Athanasius and His Creed


From Did Calvin Murder Servetus? By Stanford Rives

"To give it an aura of ancient origin. it was named after Athanasius who lived in the 4th Century. However, it is a creed never mentioned by 'Athanasius nor his contemporaries.' ('Athanasian Creed,'. Wikipedia.) It first appears in Charlemagne's court in 802 A.D. There is no known creed by this name predating 802 A.D. And the evidence such a trinitarian creed was in use in Spain or
France previously in the 5th-6th century is sketchy and conjectural...Regardless, the creed was not even used by the Popes at Rome until the 11th Century. See, 'Trinity Sunday-First Sunday After Pentecost.' at http://www.historictrinity.org/Trinsuncreeds.html (Historic Trinity Lutheran Church)(2/20/2008). The New Encyclopedia Britannica gives some credence to the germs of the creed existing under another name prior to the 800's. It comments: 'The creed was unknown to the Eastern [Orthodox] Church until the l2th centu1y. Since the 17th century, scholars have generally agreed that the Athanasian Creed was not written by Athanasius (died 373) but was probably composed in southern France during the 5th century .... The creed's influence seem to have been primarily in southern France and Spain in the 6th and 7th centuries.
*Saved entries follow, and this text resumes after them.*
(* ------------------------------------------------------------------ *)
(** * Pointwise relations of lists                                      *)
(* ------------------------------------------------------------------ *)

Lemma Forall2_impl_lookup {A B} (P Q : A -> B -> Prop) l k :
  Forall2 P l k -> (forall i x y, l !! i = Some x -> P x y -> Q x y) -> Forall2 Q l k.
Proof.
  induction 1 as [|x y l k Hp _ IH]; intros H; constructor.
  - by apply (H 0%nat).
  - apply IH. intros i. apply (H (S i)).
Qed.

Lemma Forall2_exists_mid {A B C} (P : B -> C -> Prop) (Q : A -> C -> Prop) l k :
  Forall2 (fun x y => exists z, P y z /\ Q x z) l k ->
  exists m, Forall2 P k m /\ Forall2 Q l m.
Proof.
  induction 1 as [|x y l k (z & Hp & Hq) _ (m & IH1 & IH2)].
  - by exists [].
  - exists (z :: m). by split; constructor.
Qed.

Lemma len_pos {A} (l : list A) : l <> [] -> 1 <= len l.
Proof. destruct l; [done|]. intros _. rewrite len_cons. pose proof (len_nonneg l). lia. Qed.

Lemma len_ltb_1 {A} `{EqDecision A} (l : list A) : (len l <? 1) = bool_decide (l = []).
Proof.
  destruct l as [|x l]; [done|]. rewrite bool_decide_eq_false_2, len_cons by done.
  pose proof (len_nonneg l). lia.
Qed.

Lemma len_eqb_0 {A} `{EqDecision A} (l : list A) : (len l =? 0) = bool_decide (l = []).
Proof.
  destruct l as [|x l]; [done|]. rewrite bool_decide_eq_false_2, len_cons by done.
  pose proof (len_nonneg l). lia.
Qed.

(** [l[lo:hi]] *)
Definition slice (l : bytes) (lo hi : Z) : bytes :=
  take (Z.to_nat (hi - lo)) (drop (Z.to_nat lo) l).

Lemma slice_app (a b c : bytes) lo hi :
  len a = lo -> len a + len b = hi -> slice (a ++ b ++ c) lo hi = b.
Proof.
  intros <- <-. unfold slice, len.
  replace (Z.of_nat (length a) + Z.of_nat (length b) - Z.of_nat (length a))
    with (Z.of_nat (length b)) by lia.
  by rewrite !Nat2Z.id, drop_app_length, take_app_length.
Qed.

Lemma slice_0 (b c : bytes) hi : len b = hi -> slice (b ++ c) 0 hi = b.
Proof. intros H. by apply (slice_app []). Qed.
(* ===== verification/State.v ===== *)
(** Methods that change their receiver and may fail, as the key handling of the
    daemons and the installer have them. *)
From S2P Require Import Prelude.

(** A method that changes its receiver: the state it leaves behind, with its
    result or its error. *)
Definition st (S A : Type) : Type := S -> S * res A.
#[export] Instance st_ret {S} : MRet (st S) := fun A a s => (s, Ok a).
#[export] Instance st_bind {S} : MBind (st S) := fun A B f m s =>
  match m s with
  | (s, Ok a) => f a s
  | (s, Err e) => (s, Err e)
  | (s, Panic) => (s, Panic)
  end.
Definition get {S} : st S S := fun s => (s, Ok s).
Definition modify {S} (f : S -> S) : st S unit := fun s => (f s, Ok tt).
Definition lift {S A} (m : res A) : st S A := fun s => (s, m).

Lemma st_bind_Ok {S A B} (m : st S A) (f : A -> st S B) s s' a :
  m s = (s', Ok a) -> (m ≫= f) s = f a s'.
Proof. intros E. unfold mbind, st_bind. by rewrite E. Qed.
Lemma st_bind_Err {S A B} (m : st S A) (f : A -> st S B) s s' e :
  m s = (s', Err e) -> (m ≫= f) s = (s', Err e).
Proof. intros E. unfold mbind, st_bind. by rewrite E. Qed.
Lemma st_bind_eq {S A B} (m : st S A) (f : A -> st S B) s :
  (m ≫= f) s = match m s with (s, Ok a) => f a s | (s, Err e) => (s, Err e) | (s, Panic) => (s, Panic) end.
Proof. done. Qed.
Lemma st_bind_inv {S A B} (m : st S A) (f : A -> st S B) s s' b :
  (m ≫= f) s = (s', Ok b) <-> exists t a, m s = (t, Ok a) /\ f a t = (s', Ok b).
Proof.
  rewrite st_bind_eq. destruct (m s) as [t [a| |]]; split.
  - eauto.
  - by intros (? & ? & [= <- <-] & ?).
  - done.
  - by intros (? & ? & ? & ?).
  - done.
  - by intros (? & ? & ? & ?).
Qed.
(** The loop over the context section: it ends when no byte is left. Every
    round reads at least one byte, so the section's length is enough fuel. *)
Fixpoint readContextFields (fuel : nat) : rd (list contextWireFormat) := fun l =>
  match l with
  | [] => Ok ([], [])
  | keyLen :: l' =>
      match fuel with
      | O => Panic
      | S fuel =>
          (f ← readContextField keyLen;
           fs ← readContextFields fuel;
           mret (f :: fs)) l'
      end
  end.

(** Runs the loop on a reader of its own and requires it to be exhausted. *)
Definition readContextSection (raw : bytes) : rd (list contextWireFormat) := fun l =>
  match readContextFields (length raw) raw with
  | Ok (fs, rest) =>
      if negb (len rest =? 0) then Err (EWrap (ESent ErrSerialization)) else Ok (fs, l)
  | Err e => Err e
  | Panic => Panic
  end.

Definition readContext : rd (list contextWireFormat) :=
  ctxSecLen ← rdWrapAs ErrSerialization (readUint 2);
  rdGuard (ctxSecLen =? 0) PV ;;
  fields ←
    (if negb (ctxSecLen =? customFieldsEmptyMarker) then
       raw ← rdWrapAs ErrSerialization (readFull (Z.to_nat ctxSecLen));
       readContextSection raw
     else mret []);
  readTerminator ;;
  mret fields.

(** [fields.Data] is still nil when its length is compared with
    [maxDataLen]. *)
Definition readData : rd bytes :=
  dataLen ← rdWrapAs ErrSerialization (readUint 2);
  rdGuard (dataLen =? 0) PV ;;
  rdGuard (maxDataLen <? len (@nil byte)) PV ;;
  left ← rdLen;
  rdGuard (left <? dataLen) PV ;;
  rdWrapAs ErrSerialization (readFull (Z.to_nat dataLen)).

Section parse.
Context `{!Prims}.

Definition readSignature : rd (Z * bytes) :=
  sigID ← rdWrapAs ErrSerialization (readUint 1);
  match GetSignatureInfo sigID with
  | None => fun _ => Err (EWrap (ESent ErrUnknownSignatureSuite))
  | Some suite =>
      sigLen ← rdWrapAs ErrSerialization (readUint 1);
      rdGuard ((sigID =? 0) && (0 <? sigLen)) PV ;;
      rdGuard ((0 <? sigID) && (sigLen =? 0)) PV ;;
      signature ←
        (if 0 <? sigLen then
           rdGuard ((wrapU 8 (MaxSignatureLength suite) <? sigLen)
                    || (sigLen <? wrapU 8 (MinSignatureLength suite))) PV ;;
           rdWrapAs ErrSerialization (readFull (Z.to_nat sigLen))
         else mret []);
      mret (sigID, signature)
  end.
(* ===== verification/Fragmentation.v ===== *)
(** Fragmentation and reassembly ([pkg/protocol/fragmentation.go]).

    [Fragment] cuts a message into payloads that fit a packet;
    [Defragment] puts any collection of fragments of one message back
    together, marking the missing ones. [slots] is the specification of the
    reassembled text. *)
From S2P Require Import Prelude Registry Context Consts.

(** [payloadFragment := *primaryPayload] followed by field assignments. *)
Definition setFragment (p : Payload) (seq pad : Z) (d : bytes) : Payload :=
  mkPayload (RemoteIP p) (HostID p) (MsgID p) seq (MessageSeqMax p) (Timestamp p)
    (Hostname p) (SignatureID p) (Signature p) (CustomFields p) d pad.
Definition setSeqMax (p : Payload) (m : Z) : Payload :=
  mkPayload (RemoteIP p) (HostID p) (MsgID p) (MessageSeq p) m (Timestamp p)
    (Hostname p) (SignatureID p) (Signature p) (CustomFields p) (Data p) (PaddingLen p).

(** The [for len(remaining) > 0] loop; [draw i] is the random source of the
    padding length of fragment [i]. Every round consumes at least one byte,
    so the length of the data is enough fuel. *)
Fixpoint fragmentLoop (fuel : nat) (p : Payload) (maxPayloadSize fixedProtocolSize : Z)
    (draw : nat -> Z -> Z) (remaining : bytes) (seq : nat) : res (list Payload) :=
  if len remaining =? 0 then Ok []
  else
    match fuel with
    | O => Panic
    | S fuel =>
        pad ← wrapAs ErrFragmentation
                (NumberInRange minPaddingLen maxPaddingLen (draw seq));
        let maxMessageSize := maxPayloadSize - fixedProtocolSize - pad in
        if maxMessageSize <=? 0 then Err (EWrap2 (ESent ErrFragmentation) (EWrap EMsg))
        else
          let cut := Z.to_nat maxMessageSize in
          let '(chunk, rest) :=
            if maxMessageSize <? len remaining
            then (take cut remaining, drop cut remaining)
            else (remaining, []) in
          let fragment := setFragment p (Z.of_nat seq) pad chunk in
          fs ← fragmentLoop fuel p maxPayloadSize fixedProtocolSize draw rest (S seq);
          Ok (fragment :: fs)
    end.

Definition Fragment (p : Payload) (maxPayloadSize fixedProtocolSize : Z)
    (draw : nat -> Z -> Z) : res (list Payload) :=
  if maxPayloadSize <=? 0 then fail ErrFragmentation
  else if fixedProtocolSize <=? 0 then fail ErrFragmentation
  else
    fs ← fragmentLoop (length (Data p)) p maxPayloadSize fixedProtocolSize draw (Data p) 0;
    Ok (map (fun f => setSeqMax f (len fs - 1)) fs).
It was used in the liturgy of the church in Germany in the 9th century and somewhat later in Rome.' As Gibbon noted in anticipation 'St.  Athanasius is not the author of the creed which we so frequently read in our churches') and it does not appear to have existed within a century of his death. (Gibbon, Rise and Fall. etc. (1843)
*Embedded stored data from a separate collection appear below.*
(** The loop over the context fields: a later key overwrites an equal
    earlier one. *)
Fixpoint deconstructFields (acc : gmap gostring goval) (fs : list contextWireFormat)
  : res (gmap gostring goval) :=
  match fs with
  | [] => Ok acc
  | field :: fs =>
      value ← deconstructField field;
      deconstructFields (<[Key field := value]> acc) fs
  end.

Definition DeconstructPayload (env : CryptoEnv) (proto : innerWireFormat)
  : res Payload :=
  if wHostID proto =? 0 then fail ErrInvalidPayload
  else if wMsgID proto =? 0 then fail ErrInvalidPayload
  else if wMessageSeqMax proto <? wMessageSeq proto then fail ErrInvalidPayload
  else if len (wHostname proto) =? 0 then fail ErrInvalidPayload
  else if maxHostnameLen <? len (wHostname proto) then fail ErrInvalidPayload
  else if negb (isPrintableASCII (wHostname proto)) then fail ErrInvalidPayload
  else
    let stripped := stripTrustMarkers (wHostname proto) in
    hostname ← checkSender env proto stripped;
    fields ← deconstructFields ∅ (wContextFields proto);
    if len (wData proto) =? 0 then fail ErrInvalidPayload
    else if (wPaddingLen proto <? minPaddingLen) || (maxPaddingLen <? wPaddingLen proto)
    then fail ErrInvalidPayload
    else
      Ok (mkPayload AddrZero (wHostID proto) (wMsgID proto) (wMessageSeq proto)
            (wMessageSeqMax proto) (fromUnixMilli (wrapS 64 (wTimestamp proto)))
            hostname (wSignatureID proto) (wSignature proto) fields (wData proto)
            (wPaddingLen proto)).
End payload.

(* ------------------------------------------------------------------ *)
(** * Facts about the outgoing direction                                *)
(* ------------------------------------------------------------------ *)

(** The value the receiver gets: nil and values without text become the
    placeholder string. *)
Definition sentValue (v : goval) : goval :=
  match v with
  | VNil => VString EmptyFieldChar
  | VString s => VString (orEmptyChar (cleanBytes s))
  | _ => wireValue v
  end.

(** Floats the receiver accepts, and values in the range of their type. *)
Definition finite (v : goval) : Prop :=
  match v with
  | VFloat32 b => notFinite32 b = false
  | VFloat64 b => notFinite64 b = false
  | _ => True
  end.

Definition cleanKey (k : gostring) : bytes := cleanStringToBytes k (Z.to_nat maxCtxKeyLen).

(** The custom fields on the other side. *)
Definition sentFields (m : gmap gostring goval) : gmap gostring goval :=
  list_to_map (map (fun '(k, v) => (cleanKey k, sentValue v)) (map_to_list m)).

Lemma serializeAnyValue_len v t d :
  serializeAnyValue v = Ok (t, d) -> t <> ContextString -> minCtxValLen <= len d.
Proof.
  unfold minCtxValLen. destruct v; simpl; intros H Ht; try done; injection H as <- <-;
    rewrite ?len_app, ?len_be_encode, ?len_cons, ?len_nil; try lia; try done.
  pose proof (len_nonneg b). lia.
Qed.

Lemma serializeAnyValue_String v d :
  serializeAnyValue v = Ok (ContextString, d) -> exists s, v = VString s /\ d = cleanBytes s.
Proof. destruct v; simpl; intros [=]; eauto. Qed.

Lemma constructValue_inv v t d :
  constructValue v = Ok (t, d) ->
  1 <= len d <= MaxCtxValLen /\ 0 <= t < 256 /\
  (t = ContextString -> utf8Valid d = true) /\
  ((v = VNil /\ t = ContextString /\ d = EmptyFieldChar) \/
   (exists s, v = VString s /\ t = ContextString /\ d = orEmptyChar (cleanBytes s)) \/
   (t <> ContextString /\ serializeAnyValue v = Ok (t, d))).
Proof.
  intros H. destruct (decide (v = VNil)) as [->|Hn].
  { injection H as <- <-. split_and!; try done. by left. }
  assert (exists d0, serializeAnyValue v = Ok (t, d0) /\
    d = (if len d0 <? minCtxValLen then EmptyFieldChar else d0) /\
    len d <= MaxCtxValLen /\ (t = ContextString -> utf8Valid d = true))
    as (d0 & Hs & Hd & Hmax & Hu).
  { destruct v; try done; unfold constructValue in H;
      apply bind_inv in H as ([t0 d0] & Hs%wrapAs_inv & H); exists d0;
      destruct (Z.ltb_spec MaxCtxValLen (len (if len d0 <? minCtxValLen then EmptyFieldChar else d0)));
      try done;
      destruct ((t0 =? ContextString) && _) eqn:E; try done;
      injection H as <- <-; split_and!; try done;
      intros ->; rewrite Z.eqb_refl in E; simpl in E; by apply negb_false_iff in E. }
  assert (1 <= len d) as Hmin.
  { subst d. unfold minCtxValLen. destruct (Z.ltb_spec (len d0) 1); [done|lia]. }
  split_and!; try done.
  1, 2: destruct v; simpl in Hs; simplify_eq; done.
  destruct (decide (t = ContextString)) as [->|Ht].
  - apply serializeAnyValue_String in Hs as (s & -> & ->).
    right; left. exists s. split_and!; [done..|]. subst d. unfold minCtxValLen.
    destruct (cleanBytes s) as [|b l]; [done|]. rewrite len_cons.
    pose proof (len_nonneg l). destruct (Z.ltb_spec (1 + len l) 1); [lia|done].
  - right; right. split; [done|]. rewrite Hs. subst d.
    pose proof (serializeAnyValue_len _ _ _ Hs Ht).
    destruct (Z.ltb_spec (len d0) minCtxValLen); [lia|done].
Qed.

Lemma cleanKey_len k : len (cleanKey k) <= maxCtxKeyLen.
Proof.
  unfold cleanKey, len. pose proof (cleanStringToBytes_length k (Z.to_nat maxCtxKeyLen)).
  change maxCtxKeyLen with 32 in *. lia.
Qed.
Lemma exampleRandomness_ok : rnd_ok exampleRandomness 1.
Proof.
  constructor; simpl.
  - intros i m Hm. lia.
  - intros. apply repeat_length.
  - intros _ _. by vm_compute.
Qed.

Lemma example_runs :
  Create exampleSender exampleRandomness exampleMessage 77 200 1 1 = Ok examplePackets /\
  len examplePackets = 2.
Proof. by vm_compute. Qed.

Lemma Extract_Create_witness :
  Extract (SS := stableSort) exampleReceiver (rev examplePackets) =
    Ok (Some (mkMessage 1700000000123000000 (str "web1") {[ str "pid" := VInt64 42 ]}
                (str "kernel: eth0: link is up")), 77).
Proof.
  etransitivity.
  - apply (Extract_Create exampleSender exampleReceiver (toyKey 9) (toyPub (toyKey 9))
             exampleRandomness exampleMessage 77 200 1 1 (str "web1") examplePackets).
    + by vm_compute.
    + apply exampleRandomness_ok.
    + apply (knownPinned _ _ _ toySigKey); by vm_compute.
    + done.
    + done.
    + by vm_compute.
    + by vm_compute.
    + split; [|by vm_compute; repeat constructor; set_solver].
      apply map_Forall_singleton. by vm_compute.
    + apply example_runs.
    + by vm_compute.
    + by vm_compute.
    + right. change (sentFields _) with ({[ str "pid" := VInt64 42 ]} : gmap gostring goval).
      by apply map_Forall_singleton.
    + symmetry. apply Permutation_rev.
  - by vm_compute.
Defined.

Lemma Create_packet_size_witness :
  Forall (fun pkt => len pkt <= 200) examplePackets.
Proof.
  apply (Create_packet_size exampleSender exampleRandomness exampleMessage 77 200 1 1).
  - apply exampleRandomness_ok.
  - done.
  - by vm_compute.
  - apply example_runs.
Defined.

(** With four empty values a full packet is one byte larger than asked for. *)
Definition emptyFieldsMessage : Message :=
  mkMessage 1700000000123456789 (str "web1")
    (list_to_map (map (fun k => (str k, VString [])) ["a"; "b"; "c"; "d"]%string))
    (repeat (z2b 65) 100).
Example packet_size_exceeded :
  match Create exampleSender exampleRandomness emptyFieldsMessage 77 250 1 1 with
  | Ok pkts => map len pkts
  | _ => []
  end = [251; 241].
Proof. by vm_compute. Qed.

#[export] Instance toyTotal : PrimTotal.
Proof. by constructor. Qed.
As Schaff states in the American Presbyterian Review Vol 4 (Jan-Oct 1866) at 592. the name Athanasius is a 'designation which cannot be traced beyond the eighth century" and "Athanasius was [not] really the author.'

This means the doctrine of the trinity did not exist in any creed used by the Roman church until the 11th century."

Gibbon also adds in his Memoirs of My Life (p.71):

"The three following truths, however surprising they may seem, are now universally acknowledged: 1. St. Athanasius is not the author of the creed which is so frequently read in our churches. 2. It does not appear to have existed within a century after his death. 3. It was originally composed in the Latin tongue, and consequently in the Western Provinces. Gennadius, Patriarch of Constantinople, was so much amazed by this extraordinary composition that he frankly pronounced it to be the work of a drunken man."